**TASK TO COMPLETE**
Repeat, please, only the lines from the top of the data down to the line with "pose proof (string_compare_trans"; include both of those lines.

[Collected data entries]
(** The orders of the columns are transitive. *)
Lemma string_compare_trans (a b c : string) :
  String.compare a b <> Gt -> String.compare b c <> Gt -> String.compare a c <> Gt.
Proof.
  revert b c. induction a as [|x a IH]; intros [|y b] [|z c]; simpl; try congruence.
  unfold Ascii.compare.
  destruct (N.compare_spec (N_of_ascii x) (N_of_ascii y)),
           (N.compare_spec (N_of_ascii y) (N_of_ascii z)),
           (N.compare_spec (N_of_ascii x) (N_of_ascii z));
    intros Hab Hbc; try congruence; try (exfalso; lia); eauto.
Qed.

Lemma string_leb_trans (a b c : string) :
  String.leb a b = true -> String.leb b c = true -> String.leb a c = true.
Proof.
  unfold String.leb. intros Hab Hbc.
  pose proof (string_compare_trans a b c) as H.
  destruct (String.compare a b), (String.compare b c), (String.compare a c);
    try reflexivity; try discriminate; exfalso; apply H; congruence.
Qed.

Lemma field_le_trans f (p q r : Project.t) :
  field_le f p q = true -> field_le f q r = true -> field_le f p r = true.
Proof.
  destruct f; simpl.
  - rewrite !Z.leb_le. lia.
  - apply string_leb_trans.
  - rewrite !Z.leb_le. lia.
Qed.

Lemma row_le_trans o (r1 r2 r3 : JoinRow) :
  row_le o r1 r2 = true -> row_le o r2 r3 = true -> row_le o r1 r3 = true.
Proof.
  unfold row_le. destruct (o.2); intros H1 H2.
  - exact (field_le_trans _ _ _ _ H1 H2).
  - exact (field_le_trans _ _ _ _ H2 H1).
Qed.

(** Rows without ties have one sorted order only. *)
Lemma sorted_order_unique o (l1 l2 : list JoinRow) :
  no_ties o l1 ->
  Permutation l1 l2 ->
  Sorted (fun r r' => row_le o r r' = true) l1 ->
  Sorted (fun r r' => row_le o r r' = true) l2 ->
  l1 = l2.
Proof.
  intros Hties Hp H1 H2.
  assert (Htr : Relations_1.Transitive (fun r r' : JoinRow => row_le o r r' = true)).
  { intros r1 r2 r3. apply row_le_trans. }
  apply (Sorted_StronglySorted Htr) in H1, H2. clear Htr.
  revert l2 Hp H2. induction l1 as [|x l1 IH]; intros l2 Hp H2.
  - by apply Permutation_nil in Hp.
  - destruct l2 as [|y l2]; [by apply Permutation_sym, Permutation_nil in Hp|].
    apply StronglySorted_inv in H1 as [H1 Hx]. apply StronglySorted_inv in H2 as [H2 Hy].
    rewrite List.Forall_forall in Hx, Hy.
    assert (Hxy : x = y).
    { assert (Hin : In x (y :: l2)) by (apply (Permutation_in _ Hp); by left).
      assert (Hin' : In y (x :: l1))
        by (apply (Permutation_in _ (Permutation_sym Hp)); by left).
      destruct Hin as [Heq|Hin]; [by symmetry|].
      destruct Hin' as [Heq|Hin']; [exact Heq|].
      apply Hties; [by left|by right|by apply Hx|by apply Hy]. }
    subst y. f_equal. apply IH; [|exact H1| |exact H2].
    + intros r r' Hr Hr'. apply Hties; by right.
    + by apply Permutation_cons_inv in Hp.
Qed.

(** X12: when no two of the rows that pass the filters tie under the sort
    key, these rows have one sorted order only, whatever the engine does
    with ties, and pages follow one another without gap or overlap: the
    page of [limit1] rows at [offset] followed by the page of [limit2]
    rows at [offset + limit1] is the page of [limit1 + limit2] rows at
    [offset]. *)
Theorem read_projects_pages_compose cc cat st sort offset limit1 limit2 s :
  0 <= offset -> 1 <= limit1 -> 1 <= limit2 -> limit1 + limit2 <= 100 ->
  no_ties (sort_order sort) (List.filter (where_ cc cat st) (joined_rows s)) ->
  (forall rows,
     Permutation rows (List.filter (where_ cc cat st) (joined_rows s)) ->
     Sorted (fun r r' => row_le (sort_order sort) r r' = true) rows ->
     rows = order_by (sort_order sort) (List.filter (where_ cc cat st) (joined_rows s)))
  /\ exists page1 page2,
       read_projects cc cat st sort offset limit1 s = Return page1
       /\ read_projects cc cat st sort (offset + limit1) limit2 s = Return page2
       /\ read_projects cc cat st sort offset (limit1 + limit2) s
          = Return (page1 ++ page2)%list.
Proof.
  intros Ho H1 H2 H12 Hties. split.
  - intros rows Hp Hs. apply (sorted_order_unique (sort_order sort)).
    + intros r r' Hr Hr'.
      apply Hties; by apply (Permutation_in _ Hp).
    + rewrite Hp. symmetry. apply order_by_Permutation.
    + exact Hs.
    + apply order_by_Sorted.
  - eexists _, _.
    split; [apply read_projects_returns; lia|].
    split; [apply read_projects_returns; lia|].
    rewrite read_projects_returns by lia. f_equal.
    rewrite <- map_app. f_equal.
    rewrite !Z2Nat.inj_add by lia. rewrite <- drop_drop. apply eq_sym, take_app_drop.
Qed.
Lemma versions_agree_from chat messages messages' n n' :
  Forall (λ x, ∀ e, x = Failure e → is_ValueError e = false) chat →
  (n = n' ∧ 0 ≤ n) ∨ (n < 0 ∧ n' < 0) →
  let r := Wolverine.json_validated_response chat messages n in
  let r' := TestWolverine.json_validated_response chat messages' n' in
  result r = result r' ∧ length (sent r) = length (sent r').
Proof.
  intros Hall. revert messages messages' n n'.
  induction Hall as [|x chat Hx _ IH]; intros messages messages' n n' Hn;
    cbv zeta;
    cbn [Wolverine.json_validated_response TestWolverine.json_validated_response].
  - destruct (Z.eqb_spec n 0), (Z.eqb_spec n' 0); try lia; done.
  - destruct (Z.eqb_spec n 0), (Z.eqb_spec n' 0); try lia; [done|].
    destruct x as [content|e].
    + destruct (parse_reply content); [done|].
      cbn [exchanged result sent length].
      destruct (IH (messages ++ [Wolverine.correction])
                  ((messages' ++ [Message Assistant content])
                     ++ [TestWolverine.correction])
                  (if 0 <? n then n - 1 else n) (n' - 1)) as [Hr Hs].
      { destruct (Z.ltb_spec 0 n); lia. }
      split; [done|]. by f_equal.
    + by rewrite (Hx e eq_refl).
Qed.

(** X5. The two versions of [json_validated_response] are one function as
    far as the caller can tell by the result: given the same tame
    exchanges, none of which raises a [ValueError], and the same budget,
    they end the same way after the same number of exchanges, as long as
    the interpreter has room for the calls that the retries of
    src/tests/test_wolverine.py take: one for each exchange there could
    be. *)
Theorem versions_agree chat messages n (frames : nat) :
  Forall (λ x, tame_exchange x = true) chat →
  Forall (λ x, ∀ e, x = Failure e → is_ValueError e = false) chat →
  (length chat < frames)%nat →
  ∃ r, TestWolverineRec.json_validated_response frames chat messages n
         = Within r ∧
       result (Wolverine.json_validated_response chat messages n) = result r ∧
       length (sent (Wolverine.json_validated_response chat messages n))
       = length (sent r).
Proof.
  intros _ Hall Hroom. eexists. split; [by apply rec_enough|].
  apply versions_agree_from; [done|].
  destruct (Z.ltb_spec n 0); [right|left]; lia.
Qed.

(** [versions_agree] at two replies without JSON, a connection error
    behind them, no bound on the retries and room for four calls. *)
Lemma versions_agree_witness :
  let chat := [Reply "no"; Reply "none"; Failure ConnectionError] in
  ∃ r, TestWolverineRec.json_validated_response 4 chat [] (-1) = Within r ∧
       result (Wolverine.json_validated_response chat [] (-1)) = result r ∧
       length (sent (Wolverine.json_validated_response chat [] (-1)))
       = length (sent r).
Proof.
  intros chat. apply (versions_agree chat [] (-1) 4).
  - repeat constructor.
  - repeat constructor; intros e [= <-]; reflexivity.
  - simpl. lia.
Defined.

End ValidatorMore.

(** ** The patch engine: lengths, untouched lines, rejected batches *)

Section PatchMore.

Implicit Types (c operation content : json) (line : Z).
Implicit Types (changes ops : list json) (buf original : list string).

Lemma list_index_Ok {A : Type} (l : list A) (i : Z) (k : nat) :
  list_index l i = Ok k →
  (k < length l)%nat ∧ k = Z.to_nat (if i <? 0 then i + Z.of_nat (length l) else i)
  ∧ 0 ≤ (if i <? 0 then i + Z.of_nat (length l) else i).
Proof.
  unfold list_index.
  destruct (Z.ltb_spec i 0);
    repeat match goal with
           | |- context [Z.ltb ?a ?b] => destruct (Z.ltb_spec a b)
           | |- context [Z.leb ?a ?b] => destruct (Z.leb_spec a b)
           end; cbn [orb]; try done; intros [= <-]; lia.
Qed.

Lemma str_eq_true operation (kind : string) :
  str_eq operation kind = true → operation = JStr kind.
Proof.
  destruct operation; try done. cbn [str_eq].
  by intros ->%String.eqb_eq.
Qed.

(** What a run of the loop body that raises nothing does to the length. *)
Lemma apply_change_length buf buf' c :
  apply_change buf c = Ok buf' →
  (length buf' + (if is_kind "Delete" c then 1 else 0)
   = length buf + (if is_kind "InsertAfter" c then 1 else 0))%nat.
Proof.
  unfold apply_change, is_kind.
  destruct (getitem c "operation") as [operation|]; [|done].
  destruct (getitem c "line") as [lv|]; [|done].
  destruct (getitem c "content") as [content|]; [|done].
  cbn [mbind res_bind].
  destruct (str_eq operation "Replace") eqn:Hr.
  { apply str_eq_true in Hr as ->. cbn [str_eq String.eqb Ascii.eqb Bool.eqb].
    destruct (add_newline content); [|done].
    destruct (as_index lv); [|done]. cbn [mbind res_bind]. unfold list_setitem.
    destruct (list_index buf _) as [k|]; [|done]. cbn [mbind res_bind].
    intros [= <-]. rewrite length_insert. lia. }
  destruct (str_eq operation "Delete") eqn:Hd.
  { apply str_eq_true in Hd as ->. cbn [str_eq String.eqb Ascii.eqb Bool.eqb].
    destruct (as_index lv); [|done]. cbn [mbind res_bind]. unfold list_delitem.
    destruct (list_index buf _) as [k|] eqn:Hk; [|done]. cbn [mbind res_bind].
    intros [= <-]. apply list_index_Ok in Hk as (Hk & _).
    rewrite length_delete by (by apply lookup_lt_is_Some_2). lia. }
  destruct (str_eq operation "InsertAfter") eqn:Hi.
  { destruct (add_newline content); [|done].
    destruct (as_index lv) as [i|]; [|done]. cbn [mbind res_bind].
    unfold list_insert. destruct (_ || _); [done|]. intros [= <-].
    rewrite length_app. cbn [length]. rewrite length_take, length_drop. lia. }
  intros [= <-]. lia.
Qed.

Lemma count_kind_cons (kind : string) c changes :
  count_kind kind (c :: changes)
  = ((if is_kind kind c then 1 else 0) + count_kind kind changes)%nat.
Proof.
  unfold count_kind. rewrite filter_cons.
  destruct (is_kind kind c); by case_decide.
Qed.

Lemma try_fold_length ops buf buf' :
  try_fold apply_change ops buf = Ok buf' →
  (length buf' + count_kind "Delete" ops
   = length buf + count_kind "InsertAfter" ops)%nat.
Proof.
  revert buf. induction ops as [|c ops IH]; intros buf; cbn [try_fold].
  - intros [= <-]. done.
  - destruct (apply_change buf c) as [buf1|] eqn:Hc; [|done].
    cbn [mbind res_bind]. intros H%IH. apply apply_change_length in Hc.
    rewrite !count_kind_cons. lia.
Qed.

(** What the filter keeps, when it raises nothing. *)
Lemma try_filter_Ok {A : Type} (p : A → res bool) (l l' : list A) :
  try_filter p l = Ok l' →
  l' = filter (λ x, match p x with Ok b => b | Err _ => false end = true) l.
Proof.
  revert l'. induction l as [|x l IH]; intros l'; cbn [try_filter].
  - by intros [= <-].
  - destruct (p x) as [b|] eqn:Hx; [|done]. cbn [mbind res_bind].
    destruct (try_filter p l) as [ys|]; [|done]. cbn [mbind res_bind].
    intros [= <-]. rewrite filter_cons, (IH ys eq_refl), Hx.
    destruct b; case_decide; congruence.
Qed.

Lemma is_kind_has_operation (kind : string) c :
  is_kind kind c = true → has_operation c = true.
Proof.
  unfold is_kind. destruct (getitem c "operation") as [operation|] eqn:H; [|done].
  apply getitem_Ok in H as (d & -> & Hd). intros _.
  unfold has_operation. cbn [contains]. done.
Qed.

Lemma count_kind_filter (kind : string) changes :
  count_kind kind (filter (λ c, has_operation c = true) changes)
  = count_kind kind changes.
Proof.
  unfold count_kind. f_equal. rewrite list_filter_filter.
  apply list_filter_iff. intros c. split; [by intros [? _]|].
  intros H. split; [done|]. by eapply is_kind_has_operation.
Qed.

(** The two lists the pass can be split into at its three stages. *)
Lemma apply_changes_Ok original changes (new : list string) :
  apply_changes original changes = Ok new →
  ∃ sorted,
    sorted ≡ₚ filter (λ c, has_operation c = true) changes ∧
    try_fold apply_change sorted original = Ok new.
Proof.
  unfold apply_changes.
  destruct (try_filter _ changes) as [ops|] eqn:Hops; [|done].
  cbn [mbind res_bind].
  destruct (try_filter_map _ _ changes); [|done]. cbn [mbind res_bind].
  destruct (sort_by_line_reverse ops) as [sorted|] eqn:Hsorted; [|done].
  cbn [mbind res_bind]. intros Hfold. exists sorted. split; [|done].
  apply try_filter_Ok in Hops. etrans; [by apply sort_by_line_reverse_Permutation|].
  by rewrite Hops.
Qed.

(** X6. Length accounting: whenever [apply_changes] raises nothing, the
    new buffer is longer than the original by the number of
    [InsertAfter] operations and shorter by the number of [Delete]
    operations of the batch, whether or not the operations share lines
    or lie within the buffer. *)
Theorem length_accounting original changes (new : list string) :
  apply_changes original changes = Ok new →
  (length new + count_kind "Delete" changes
   = length original + count_kind "InsertAfter" changes)%nat.
Proof.
  intros (sorted & Hperm & Hfold)%apply_changes_Ok.
  apply try_fold_length in Hfold.
  rewrite <- (count_kind_filter "Delete"), <- (count_kind_filter "InsertAfter").
  unfold count_kind in *. by rewrite <- !Hperm.
Qed.

(** [length_accounting] at two deletions and one insertion on four
    lines. *)
Lemma length_accounting_witness :
  let original := [ln "a"; ln "b"; ln "c"; ln "d"] in
  let changes := [edit "Delete" 1 JNull; edit "InsertAfter" 2 (JStr "x");
                  edit "Replace" 3 (JStr "y"); edit "Delete" 4 JNull] in
  apply_changes original changes = Ok [ln "b"; ln "x"; ln "y"] ∧
  (3 + 2 = 4 + 1)%nat.
Proof.
  intros original changes.
  assert (H : apply_changes original changes = Ok [ln "b"; ln "x"; ln "y"])
    by reflexivity.
  split; [exact H|].
  exact (length_accounting original changes _ H).
Defined.

End PatchMore.

Section PatchMoreEdges.

Implicit Types (c operation content : json) (line : Z).
Implicit Types (changes ops : list json) (buf original : list string).

Lemma apply_change_replace buf buf' c :
  is_kind "Replace" c = true →
  apply_change buf c = Ok buf' →
  ∃ line (v : string),
    line_of c = Some line ∧
    0 ≤ index_of_line (length buf) line < Z.of_nat (length buf) ∧
    buf' = <[Z.to_nat (index_of_line (length buf) line) := v]> buf.
Proof.
  unfold apply_change, is_kind, line_of.
  destruct (getitem c "operation") as [operation|]; [|done].
  intros ->%str_eq_true.
  destruct (getitem c "line") as [lv|]; [|done].
  destruct (getitem c "content") as [content|]; [|done].
  cbn [mbind res_bind str_eq String.eqb Ascii.eqb Bool.eqb].
  destruct (add_newline content) as [v|]; [|done]. unfold as_index.
  destruct (int_key lv) as [line|]; [|done]. cbn [mbind res_bind].
  unfold list_setitem.
  destruct (list_index buf (line - 1)) as [k|] eqn:Hk; [|done].
  cbn [mbind res_bind]. intros [= <-].
  apply list_index_Ok in Hk as (Hlt & -> & Hpos).
  exists line, v. unfold index_of_line. repeat split; try done; lia.
Qed.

**OUTPUT FOR THIS TASK**
(** The orders of the columns are transitive. *)
Lemma string_compare_trans (a b c : string) :
  String.compare a b <> Gt -> String.compare b c <> Gt -> String.compare a c <> Gt.
Proof.
  revert b c. induction a as [|x a IH]; intros [|y b] [|z c]; simpl; try congruence.
  unfold Ascii.compare.
  destruct (N.compare_spec (N_of_ascii x) (N_of_ascii y)),
           (N.compare_spec (N_of_ascii y) (N_of_ascii z)),
           (N.compare_spec (N_of_ascii x) (N_of_ascii z));
    intros Hab Hbc; try congruence; try (exfalso; lia); eauto.
Qed.

Lemma string_leb_trans (a b c : string) :
  String.leb a b = true -> String.leb b c = true -> String.leb a c = true.
Proof.
  unfold String.leb. intros Hab Hbc.
  pose proof (string_compare_trans a b c) as H.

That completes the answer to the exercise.